# About this task
Two lines mark the range in the entries below: the one holding "page models =>" and the one holding "line child =>". Set down those two and all lines between them, exactly.

# Data extract
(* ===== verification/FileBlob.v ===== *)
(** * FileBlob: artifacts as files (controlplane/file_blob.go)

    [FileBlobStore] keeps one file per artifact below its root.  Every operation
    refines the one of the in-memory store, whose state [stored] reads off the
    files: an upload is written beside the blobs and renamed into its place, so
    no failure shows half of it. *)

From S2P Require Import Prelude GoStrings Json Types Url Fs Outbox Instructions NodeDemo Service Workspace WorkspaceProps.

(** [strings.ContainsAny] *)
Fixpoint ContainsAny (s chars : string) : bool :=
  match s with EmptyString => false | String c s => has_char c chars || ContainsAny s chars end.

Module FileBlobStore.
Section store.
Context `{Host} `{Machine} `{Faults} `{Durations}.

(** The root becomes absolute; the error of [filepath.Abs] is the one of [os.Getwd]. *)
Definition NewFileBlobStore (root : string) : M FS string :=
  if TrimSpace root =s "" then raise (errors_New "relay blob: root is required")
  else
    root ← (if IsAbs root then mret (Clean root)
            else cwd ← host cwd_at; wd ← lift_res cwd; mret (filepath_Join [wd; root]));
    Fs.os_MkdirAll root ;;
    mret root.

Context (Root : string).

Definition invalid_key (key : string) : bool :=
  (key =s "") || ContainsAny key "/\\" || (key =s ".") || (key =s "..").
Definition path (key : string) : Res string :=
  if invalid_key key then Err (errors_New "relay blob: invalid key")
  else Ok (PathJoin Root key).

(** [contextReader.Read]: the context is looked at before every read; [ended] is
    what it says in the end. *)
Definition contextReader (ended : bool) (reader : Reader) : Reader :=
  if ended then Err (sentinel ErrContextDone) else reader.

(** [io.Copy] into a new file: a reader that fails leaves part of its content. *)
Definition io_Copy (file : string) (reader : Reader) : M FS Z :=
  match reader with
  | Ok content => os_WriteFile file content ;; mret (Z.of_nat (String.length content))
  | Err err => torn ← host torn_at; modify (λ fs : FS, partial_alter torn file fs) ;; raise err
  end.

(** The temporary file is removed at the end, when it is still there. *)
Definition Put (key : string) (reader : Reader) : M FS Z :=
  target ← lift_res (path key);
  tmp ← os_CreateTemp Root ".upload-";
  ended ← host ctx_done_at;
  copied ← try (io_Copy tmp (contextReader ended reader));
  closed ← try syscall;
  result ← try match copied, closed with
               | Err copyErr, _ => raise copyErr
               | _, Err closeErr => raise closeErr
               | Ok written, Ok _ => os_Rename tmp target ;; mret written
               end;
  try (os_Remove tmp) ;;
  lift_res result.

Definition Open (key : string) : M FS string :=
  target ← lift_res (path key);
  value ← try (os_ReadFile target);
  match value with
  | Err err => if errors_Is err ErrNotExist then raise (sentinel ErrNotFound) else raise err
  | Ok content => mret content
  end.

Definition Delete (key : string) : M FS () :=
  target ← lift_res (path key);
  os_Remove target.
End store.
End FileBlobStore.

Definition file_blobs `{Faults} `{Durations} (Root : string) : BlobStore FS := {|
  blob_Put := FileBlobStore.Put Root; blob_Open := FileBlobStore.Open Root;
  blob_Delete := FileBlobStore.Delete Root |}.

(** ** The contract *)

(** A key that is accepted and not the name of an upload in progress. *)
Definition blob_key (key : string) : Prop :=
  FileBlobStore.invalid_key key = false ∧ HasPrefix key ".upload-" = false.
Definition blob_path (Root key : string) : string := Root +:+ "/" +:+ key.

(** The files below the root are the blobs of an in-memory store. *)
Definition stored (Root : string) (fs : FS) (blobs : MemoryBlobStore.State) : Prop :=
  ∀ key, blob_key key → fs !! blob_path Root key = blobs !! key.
--
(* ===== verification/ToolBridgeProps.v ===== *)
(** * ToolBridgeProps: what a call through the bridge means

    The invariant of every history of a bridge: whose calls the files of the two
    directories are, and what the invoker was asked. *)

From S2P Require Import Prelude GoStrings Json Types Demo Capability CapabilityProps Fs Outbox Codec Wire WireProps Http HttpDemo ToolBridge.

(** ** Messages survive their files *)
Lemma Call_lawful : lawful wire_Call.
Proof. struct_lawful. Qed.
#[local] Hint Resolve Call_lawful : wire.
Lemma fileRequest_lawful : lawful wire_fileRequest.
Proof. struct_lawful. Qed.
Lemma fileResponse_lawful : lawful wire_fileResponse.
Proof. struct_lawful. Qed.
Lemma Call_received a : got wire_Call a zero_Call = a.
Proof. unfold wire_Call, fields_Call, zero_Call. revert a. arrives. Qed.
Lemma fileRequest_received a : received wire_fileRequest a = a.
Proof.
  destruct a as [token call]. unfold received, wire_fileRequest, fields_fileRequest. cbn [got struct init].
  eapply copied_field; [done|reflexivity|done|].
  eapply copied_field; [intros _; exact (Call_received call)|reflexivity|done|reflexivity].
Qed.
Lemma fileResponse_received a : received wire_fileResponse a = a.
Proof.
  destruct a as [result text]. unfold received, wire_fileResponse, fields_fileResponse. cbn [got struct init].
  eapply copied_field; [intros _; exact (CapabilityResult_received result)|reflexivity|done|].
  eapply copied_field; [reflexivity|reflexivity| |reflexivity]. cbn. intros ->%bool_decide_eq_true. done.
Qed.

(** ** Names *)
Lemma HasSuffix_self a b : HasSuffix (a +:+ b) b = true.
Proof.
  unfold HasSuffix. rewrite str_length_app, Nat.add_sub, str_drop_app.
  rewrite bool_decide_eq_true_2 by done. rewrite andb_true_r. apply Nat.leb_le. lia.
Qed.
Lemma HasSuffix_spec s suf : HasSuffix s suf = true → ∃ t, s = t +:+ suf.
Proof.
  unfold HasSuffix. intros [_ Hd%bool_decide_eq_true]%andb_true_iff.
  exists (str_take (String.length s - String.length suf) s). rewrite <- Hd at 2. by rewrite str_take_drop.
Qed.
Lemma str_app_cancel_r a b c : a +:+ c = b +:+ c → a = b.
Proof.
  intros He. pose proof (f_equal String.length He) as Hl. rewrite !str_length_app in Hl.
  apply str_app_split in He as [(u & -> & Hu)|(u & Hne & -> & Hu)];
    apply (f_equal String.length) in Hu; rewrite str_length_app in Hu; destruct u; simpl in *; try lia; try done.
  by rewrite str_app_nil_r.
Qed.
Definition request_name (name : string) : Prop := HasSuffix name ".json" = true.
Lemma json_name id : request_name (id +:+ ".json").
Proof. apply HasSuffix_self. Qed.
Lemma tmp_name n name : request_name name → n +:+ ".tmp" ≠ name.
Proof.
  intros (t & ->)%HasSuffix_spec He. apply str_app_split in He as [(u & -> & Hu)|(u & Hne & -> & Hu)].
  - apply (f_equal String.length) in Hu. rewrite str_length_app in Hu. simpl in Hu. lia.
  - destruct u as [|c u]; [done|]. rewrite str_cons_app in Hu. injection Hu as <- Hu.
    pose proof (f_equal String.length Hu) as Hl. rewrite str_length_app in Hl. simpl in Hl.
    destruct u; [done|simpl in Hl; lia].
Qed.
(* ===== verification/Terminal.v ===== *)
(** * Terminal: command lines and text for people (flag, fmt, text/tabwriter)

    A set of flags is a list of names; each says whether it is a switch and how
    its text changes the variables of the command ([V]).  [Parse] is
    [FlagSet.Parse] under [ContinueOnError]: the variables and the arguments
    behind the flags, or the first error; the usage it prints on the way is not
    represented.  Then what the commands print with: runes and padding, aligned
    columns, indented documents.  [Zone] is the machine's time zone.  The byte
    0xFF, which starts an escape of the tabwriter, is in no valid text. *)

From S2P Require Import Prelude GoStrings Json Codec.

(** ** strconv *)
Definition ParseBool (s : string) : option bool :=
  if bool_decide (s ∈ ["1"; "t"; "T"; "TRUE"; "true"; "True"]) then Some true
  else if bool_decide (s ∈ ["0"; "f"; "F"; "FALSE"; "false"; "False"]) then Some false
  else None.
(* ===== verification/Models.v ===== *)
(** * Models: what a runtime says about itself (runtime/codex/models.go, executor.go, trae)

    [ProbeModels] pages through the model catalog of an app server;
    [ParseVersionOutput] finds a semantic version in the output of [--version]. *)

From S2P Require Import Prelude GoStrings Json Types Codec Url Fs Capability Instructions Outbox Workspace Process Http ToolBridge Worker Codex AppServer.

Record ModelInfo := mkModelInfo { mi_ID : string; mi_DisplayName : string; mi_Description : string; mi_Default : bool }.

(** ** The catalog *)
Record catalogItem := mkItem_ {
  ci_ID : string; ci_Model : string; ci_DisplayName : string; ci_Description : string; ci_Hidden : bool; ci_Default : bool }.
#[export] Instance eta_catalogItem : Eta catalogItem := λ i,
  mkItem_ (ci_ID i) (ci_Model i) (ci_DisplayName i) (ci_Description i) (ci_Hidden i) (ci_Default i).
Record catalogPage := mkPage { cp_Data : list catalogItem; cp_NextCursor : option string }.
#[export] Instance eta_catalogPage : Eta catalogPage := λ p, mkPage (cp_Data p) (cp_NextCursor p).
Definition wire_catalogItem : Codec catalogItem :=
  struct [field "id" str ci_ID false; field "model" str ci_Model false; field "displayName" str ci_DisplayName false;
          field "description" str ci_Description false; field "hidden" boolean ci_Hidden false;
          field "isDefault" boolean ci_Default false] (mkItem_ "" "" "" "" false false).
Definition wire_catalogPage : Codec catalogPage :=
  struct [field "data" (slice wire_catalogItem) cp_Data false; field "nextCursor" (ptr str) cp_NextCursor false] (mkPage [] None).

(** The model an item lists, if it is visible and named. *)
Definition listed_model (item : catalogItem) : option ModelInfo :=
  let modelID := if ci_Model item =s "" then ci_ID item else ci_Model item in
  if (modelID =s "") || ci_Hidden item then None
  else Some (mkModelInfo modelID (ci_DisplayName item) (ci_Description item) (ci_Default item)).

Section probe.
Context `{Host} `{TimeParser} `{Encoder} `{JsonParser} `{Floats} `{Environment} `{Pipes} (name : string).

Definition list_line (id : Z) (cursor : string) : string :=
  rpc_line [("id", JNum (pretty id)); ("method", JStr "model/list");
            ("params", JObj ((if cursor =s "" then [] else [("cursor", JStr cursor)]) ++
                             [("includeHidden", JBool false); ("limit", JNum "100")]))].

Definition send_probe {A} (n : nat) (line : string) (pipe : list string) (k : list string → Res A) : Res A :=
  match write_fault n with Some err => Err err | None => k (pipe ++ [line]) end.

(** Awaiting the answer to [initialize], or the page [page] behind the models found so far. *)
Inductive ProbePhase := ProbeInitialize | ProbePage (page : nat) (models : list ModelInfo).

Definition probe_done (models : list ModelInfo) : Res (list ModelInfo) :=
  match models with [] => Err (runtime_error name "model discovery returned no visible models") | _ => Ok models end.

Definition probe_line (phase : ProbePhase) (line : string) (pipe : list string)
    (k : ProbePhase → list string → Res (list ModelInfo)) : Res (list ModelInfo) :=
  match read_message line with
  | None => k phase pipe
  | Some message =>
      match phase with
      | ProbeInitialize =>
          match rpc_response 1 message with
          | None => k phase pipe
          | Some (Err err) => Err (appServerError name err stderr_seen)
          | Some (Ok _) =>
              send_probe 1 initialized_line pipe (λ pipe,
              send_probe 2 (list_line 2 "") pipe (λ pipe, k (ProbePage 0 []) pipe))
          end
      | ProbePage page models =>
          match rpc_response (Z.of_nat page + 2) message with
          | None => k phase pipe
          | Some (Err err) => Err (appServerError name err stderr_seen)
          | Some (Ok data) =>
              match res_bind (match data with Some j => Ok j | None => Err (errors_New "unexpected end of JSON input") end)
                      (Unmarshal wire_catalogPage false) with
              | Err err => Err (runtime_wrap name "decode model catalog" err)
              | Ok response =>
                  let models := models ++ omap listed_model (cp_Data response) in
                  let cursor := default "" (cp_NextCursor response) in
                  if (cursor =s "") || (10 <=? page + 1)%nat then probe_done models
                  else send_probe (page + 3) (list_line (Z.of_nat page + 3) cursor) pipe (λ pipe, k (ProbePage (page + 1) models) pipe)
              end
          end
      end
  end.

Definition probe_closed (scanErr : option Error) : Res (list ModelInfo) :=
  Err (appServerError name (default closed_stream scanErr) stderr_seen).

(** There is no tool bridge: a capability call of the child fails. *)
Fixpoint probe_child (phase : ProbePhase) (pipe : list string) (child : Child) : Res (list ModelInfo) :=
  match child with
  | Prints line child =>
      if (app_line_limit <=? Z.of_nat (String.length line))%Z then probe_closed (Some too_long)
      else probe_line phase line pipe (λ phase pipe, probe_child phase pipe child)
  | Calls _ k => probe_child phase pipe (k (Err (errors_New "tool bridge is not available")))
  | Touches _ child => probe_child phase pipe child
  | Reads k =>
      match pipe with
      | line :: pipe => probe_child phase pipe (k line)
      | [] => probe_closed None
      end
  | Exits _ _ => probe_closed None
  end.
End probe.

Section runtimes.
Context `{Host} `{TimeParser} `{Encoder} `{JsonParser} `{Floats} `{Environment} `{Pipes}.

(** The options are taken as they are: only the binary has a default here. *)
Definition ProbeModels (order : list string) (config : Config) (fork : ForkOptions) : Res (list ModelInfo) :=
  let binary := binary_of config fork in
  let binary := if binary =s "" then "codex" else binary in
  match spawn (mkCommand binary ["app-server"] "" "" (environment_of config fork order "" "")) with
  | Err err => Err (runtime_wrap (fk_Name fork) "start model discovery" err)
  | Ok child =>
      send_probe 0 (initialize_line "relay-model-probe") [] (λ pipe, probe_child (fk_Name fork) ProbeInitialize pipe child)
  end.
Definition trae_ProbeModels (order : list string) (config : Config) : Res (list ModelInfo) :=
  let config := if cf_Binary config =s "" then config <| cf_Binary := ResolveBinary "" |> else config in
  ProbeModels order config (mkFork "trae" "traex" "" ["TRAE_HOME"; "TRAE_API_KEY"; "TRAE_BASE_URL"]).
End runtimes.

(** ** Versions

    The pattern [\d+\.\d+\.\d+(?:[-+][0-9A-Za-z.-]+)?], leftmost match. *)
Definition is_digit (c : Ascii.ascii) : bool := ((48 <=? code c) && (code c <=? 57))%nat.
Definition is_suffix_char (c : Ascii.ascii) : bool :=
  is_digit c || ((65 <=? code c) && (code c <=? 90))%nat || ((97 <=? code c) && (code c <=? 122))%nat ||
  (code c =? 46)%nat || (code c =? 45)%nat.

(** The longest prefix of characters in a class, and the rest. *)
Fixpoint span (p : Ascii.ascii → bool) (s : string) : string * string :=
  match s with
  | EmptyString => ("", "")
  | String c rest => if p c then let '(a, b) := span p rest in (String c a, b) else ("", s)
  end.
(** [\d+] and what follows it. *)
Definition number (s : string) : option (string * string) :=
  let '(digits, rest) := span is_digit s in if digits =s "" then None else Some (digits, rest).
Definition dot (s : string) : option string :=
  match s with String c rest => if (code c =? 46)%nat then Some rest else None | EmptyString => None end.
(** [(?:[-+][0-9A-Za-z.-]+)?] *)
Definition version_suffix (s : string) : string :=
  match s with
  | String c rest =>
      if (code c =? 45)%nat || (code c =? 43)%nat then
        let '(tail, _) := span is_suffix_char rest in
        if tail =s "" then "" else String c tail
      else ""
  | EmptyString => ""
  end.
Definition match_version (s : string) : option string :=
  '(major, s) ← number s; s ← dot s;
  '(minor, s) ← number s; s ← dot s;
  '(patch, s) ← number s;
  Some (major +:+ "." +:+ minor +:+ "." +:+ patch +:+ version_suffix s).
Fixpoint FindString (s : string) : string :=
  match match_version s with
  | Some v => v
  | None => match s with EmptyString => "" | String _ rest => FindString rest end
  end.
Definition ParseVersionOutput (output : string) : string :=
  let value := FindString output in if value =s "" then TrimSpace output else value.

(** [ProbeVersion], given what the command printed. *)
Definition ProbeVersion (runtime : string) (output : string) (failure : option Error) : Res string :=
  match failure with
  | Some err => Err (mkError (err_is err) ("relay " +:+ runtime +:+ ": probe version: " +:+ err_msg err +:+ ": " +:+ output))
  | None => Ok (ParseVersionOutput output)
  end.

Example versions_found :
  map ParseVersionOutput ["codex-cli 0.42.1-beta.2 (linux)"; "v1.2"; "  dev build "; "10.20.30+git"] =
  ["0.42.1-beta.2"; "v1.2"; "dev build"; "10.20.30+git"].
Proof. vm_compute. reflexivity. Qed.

# Your response
      | ProbePage page models =>
          match rpc_response (Z.of_nat page + 2) message with
          | None => k phase pipe
          | Some (Err err) => Err (appServerError name err stderr_seen)
          | Some (Ok data) =>
              match res_bind (match data with Some j => Ok j | None => Err (errors_New "unexpected end of JSON input") end)
                      (Unmarshal wire_catalogPage false) with
              | Err err => Err (runtime_wrap name "decode model catalog" err)
              | Ok response =>
                  let models := models ++ omap listed_model (cp_Data response) in
                  let cursor := default "" (cp_NextCursor response) in
                  if (cursor =s "") || (10 <=? page + 1)%nat then probe_done models
                  else send_probe (page + 3) (list_line (Z.of_nat page + 3) cursor) pipe (λ pipe, k (ProbePage (page + 1) models) pipe)
              end
          end
      end
  end.

Definition probe_closed (scanErr : option Error) : Res (list ModelInfo) :=
  Err (appServerError name (default closed_stream scanErr) stderr_seen).

(** There is no tool bridge: a capability call of the child fails. *)
Fixpoint probe_child (phase : ProbePhase) (pipe : list string) (child : Child) : Res (list ModelInfo) :=
  match child with
  | Prints line child =>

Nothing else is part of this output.